## Listed entries
(** The access check passed: no forbidden access is requested. *)
Lemma prot_check_bit E flags mask i :
  mm_laws E -> 0 <= i < 3 ->
  Z.land (Z.land flags (not64 (calc_vm_prot_bits E mask 0))) (calc_vm_prot_bits E PROT_MASK 0) = 0 ->
  Z.testbit mask i = false -> Z.testbit flags i = false.
Proof.
  intros HE Hi H0 Hm. apply (f_equal (fun y => Z.testbit y i)) in H0.
  rewrite !Z.land_spec, Z.bits_0, not64_testbit, !prot_bits_bit, Hm in H0 by (done || lia).
  assert (Z.testbit PROT_MASK i = true) as E1.
  { assert (i = 0 \/ i = 1 \/ i = 2) as [->|[->| ->]] by lia; done. }
  rewrite E1 in H0. simpl in H0. by rewrite !andb_true_r in H0.
Qed.

Lemma flags_clear_bit E vma mask i :
  mm_laws E -> 0 <= i < 3 -> linux_ge_6_3 E = true -> Z.testbit mask i = false ->
  Z.testbit (vm_flags (compat_vm_flags_clear E vma (calc_vm_may_flags E (not64 mask)))) (i + 4) = false.
Proof.
  intros HE Hi Hk Hm. unfold compat_vm_flags_clear. rewrite Hk. simpl.
  rewrite Z.land_spec, not64_testbit, may_flags_bit, not64_testbit, Hm by (done || lia).
  apply andb_false_r.
Qed.

Lemma flags_clear_low E vma mask i :
  mm_laws E -> 0 <= i < 3 -> Z.testbit (vm_flags vma) i = false ->
  Z.testbit (vm_flags (compat_vm_flags_clear E vma mask)) i = false.
Proof.
  intros HE Hi Hf. unfold compat_vm_flags_clear. case_if; [|done]. simpl.
  by rewrite Z.land_spec, Hf.
Qed.

(** The tail of [ashmem_mmap]: attach the backing file to the mapping. *)
Lemma mmap_attach_ok E s f F vma zs :
  wf s -> files s !! f = Some F ->
  exists rv vma' s',
    (get_file f ;!
     let attach (vma : vm_area_struct) : M ashmem (Z * vm_area_struct) :=
       (match vm_file vma with
        | Some g => let! s := get in
            match files s !! g with Some _ => fput g | None => ret tt end
        | None => ret tt
        end) ;!
       ret (0, Vma (vm_start vma) (vm_end vma) (vm_flags vma) (Some f) (vm_anonymous vma)) in
     if negb (Z.land (vm_flags vma) (VM_SHARED E) =? 0) then
       let '(zr, zfile) := zs in
       if negb (zr =? 0) then fput f ;! ret (zr, vma)
       else attach (Vma (vm_start vma) (vm_end vma) (vm_flags vma) zfile (vm_anonymous vma))
     else attach (Vma (vm_start vma) (vm_end vma) (vm_flags vma) (vm_file vma) true)) s
    = Some ((rv, vma'), s') /\ refs_only s s' /\ vm_flags vma' = vm_flags vma /\
    (rv = 0 -> vm_file vma' = Some f).
Proof.
  intros Hwf HF. erewrite bind_eq by (by apply get_file_eq).
  pose proof (refs_only_ref s f F 1 Hwf HF) as Hr1.
  set (s1 := set_files (<[f := add_ref 1 F]> (files s)) s) in *.
  assert (HF1 : files s1 !! f = Some (add_ref 1 F)) by (simpl; apply lookup_insert_eq).
  assert (Hdrop : forall g, exists s2,
    (match g with
     | Some g => let! s := get in match files s !! g with Some _ => fput g | None => ret tt end
     | None => ret tt end) s1 = Some (tt, s2) /\ refs_only s s2).
  { intros [g|]; [|by exists s1]. destruct (files s1 !! g) as [G|] eqn:HG.
    - eexists. split; [erewrite bind_eq by reflexivity; rewrite HG; by apply fput_eq|].
      eapply refs_only_trans; [exact Hr1|]. apply refs_only_ref; [apply Hr1|done].
    - exists s1. split; [|done]. erewrite bind_eq by reflexivity. by rewrite HG. }
  cbv beta iota zeta. case_if; [destruct zs as [zr zfile]; destruct (zr =? 0) eqn:Hz; zbool|];
    cbn [negb vm_file vm_start vm_end vm_flags vm_anonymous].
  - destruct (Hdrop zfile) as (s2 & E2 & Hr2). subst. do 3 eexists.
    split; [erewrite bind_eq by exact E2; reflexivity|]. by split.
  - do 3 eexists. split; [erewrite bind_eq by (by apply fput_eq); reflexivity|]. split; [|done].
    eapply refs_only_trans; [exact Hr1|]. apply refs_only_ref; [apply Hr1|done].
  - destruct (Hdrop (vm_file vma)) as (s2 & E2 & Hr2). do 3 eexists.
    split; [erewrite bind_eq by exact E2; reflexivity|]. by split.
Qed.

(** What holds after [ashmem_mmap] returned [rv] with the mapping [vma']. *)
Record mmap_post (E : mm_env) (a : nat) (A : ashmem_area) (vma : vm_area_struct) (s : ashmem)
    (rv : Z) (vma' : vm_area_struct) (s' : ashmem) : Prop := MmapPost {
  mp_wf : wf s';
  mp_ranges : ranges s' = ranges s;
  mp_areas : areas s' = areas s \/
    exists f, file A = None /\ files s !! f = None /\
      areas s' = <[a := set_file (Some f) A]> (areas s);
  mp_files f : is_Some (files s !! f) -> is_Some (files s' !! f);
  mp_inflight : ashmem_shrink_inflight s' = ashmem_shrink_inflight s;
  mp_checks : rv = 0 -> size A <> 0 /\ u64 (vm_end vma - vm_start vma) <= PAGE_ALIGN (size A) /\
    Z.land (Z.land (vm_flags vma) (not64 (calc_vm_prot_bits E (prot_mask A) 0)))
           (calc_vm_prot_bits E PROT_MASK 0) = 0;
  mp_flags : rv = 0 -> vm_flags vma' =
    vm_flags (compat_vm_flags_clear E vma (calc_vm_may_flags E (not64 (prot_mask A))));
  mp_file : rv = 0 -> exists A' f, areas s' !! a = Some A' /\ file A' = Some f /\
    vm_file vma' = Some f
}.

Lemma mmap_post_fail E a A vma s rv vma' :
  wf s -> rv <> 0 -> mmap_post E a A vma s rv vma' s.
Proof. intros. split; try done. by left. Qed.

Lemma ashmem_mmap_ok E a A vma setup zs s :
  wf s -> areas s !! a = Some A ->
  (forall args f, setup args = inl f -> files s !! f = None) ->
  (forall args err, setup args = inr err -> err < 0) ->
  exists rv vma' s', ashmem_mmap E a vma setup zs s = Some ((rv, vma'), s') /\
    mmap_post E a A vma s rv vma' s'.
Proof.
  intros Hwf HA Hfresh Herr. unfold ashmem_mmap.
  erewrite bind_eq by (by apply area_at_eq).
  case_if; [do 3 eexists; split; [reflexivity|by apply mmap_post_fail]|].
  case_if; [do 3 eexists; split; [reflexivity|by apply mmap_post_fail]|].
  case_if; [do 3 eexists; split; [reflexivity|by apply mmap_post_fail]|].
  zbool. cbv zeta.
  set (vma1 := compat_vm_flags_clear E vma (calc_vm_may_flags E (not64 (prot_mask A)))) in *.
  destruct (file A) as [f|] eqn:Ef.
  { destruct (ao_file _ _ (wf_area _ _ Hwf a A HA) f Ef) as (F & HF & _).
    erewrite bind_eq by reflexivity.
    destruct (mmap_attach_ok E s f F vma1 zs Hwf HF) as (rv & vma' & s' & E1 & Hr & Hfl & Hfi).
    exists rv, vma', s'. split; [exact E1|]. split; try apply Hr; try done.
    - left. apply Hr.
    - intros Hrv. exists A, f. rewrite (ro_areas _ _ Hr). auto. }
  destruct (setup (ashmem_create_backing_file E A (vm_flags vma1))) as [f|err] eqn:Es.
  2:{ erewrite bind_eq by reflexivity. do 3 eexists. split; [reflexivity|].
      apply mmap_post_fail; [done|]. specialize (Herr _ _ Es). lia. }
  specialize (Hfresh _ _ Es).
  set (s1 := set_areas (<[a := set_file (Some f) A]> (areas s))
               (set_files (<[f := VmFile 1 true true 0]> (files s)) s)).
  assert (Hwf1 : wf s1).
  { apply (wf_update_area (set_files (<[f := VmFile 1 true true 0]> (files s)) s) a A
      (set_file (Some f) A)); try done.
    - by apply wf_new_file.
    - destruct (wf_area _ _ Hwf a A HA) as [? ? ? ? ?]. split; try done.
      intros g [= <-]. exists (VmFile 1 true true 0). simpl. by rewrite lookup_insert_eq.
    - right. exists f. do 2 (split; [done|]). intros b B HB HfB.
      destruct (ao_file _ _ (wf_area _ _ Hwf b B HB) f HfB) as (? & ? & _). congruence. }
  erewrite (bind_eq _ _ s (inl f) s1) by reflexivity.
  destruct (mmap_attach_ok E s1 f (VmFile 1 true true 0) vma1 zs Hwf1) as (rv & vma' & s' & E1 & Hr & Hfl & Hfi).
  { simpl. apply lookup_insert_eq. }
  exists rv, vma', s'. split; [exact E1|]. split; try apply Hr; try done.
  - right. exists f. do 2 (split; [done|]). by rewrite (ro_areas _ _ Hr).
  - intros g [G HG]. apply (ro_files _ _ Hr). simpl. rewrite lookup_insert. case_decide; by eexists.
  - intros Hrv. exists (set_file (Some f) A), f. rewrite (ro_areas _ _ Hr).
    split; [simpl; apply lookup_insert_eq|auto].
Qed.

## Goal of the exercise
Please find all lines of the entries that hold the string "Hfresh" and copy them.

## Exercise output
  intros Hwf HA Hfresh Herr. unfold ashmem_mmap.
  specialize (Hfresh _ _ Es).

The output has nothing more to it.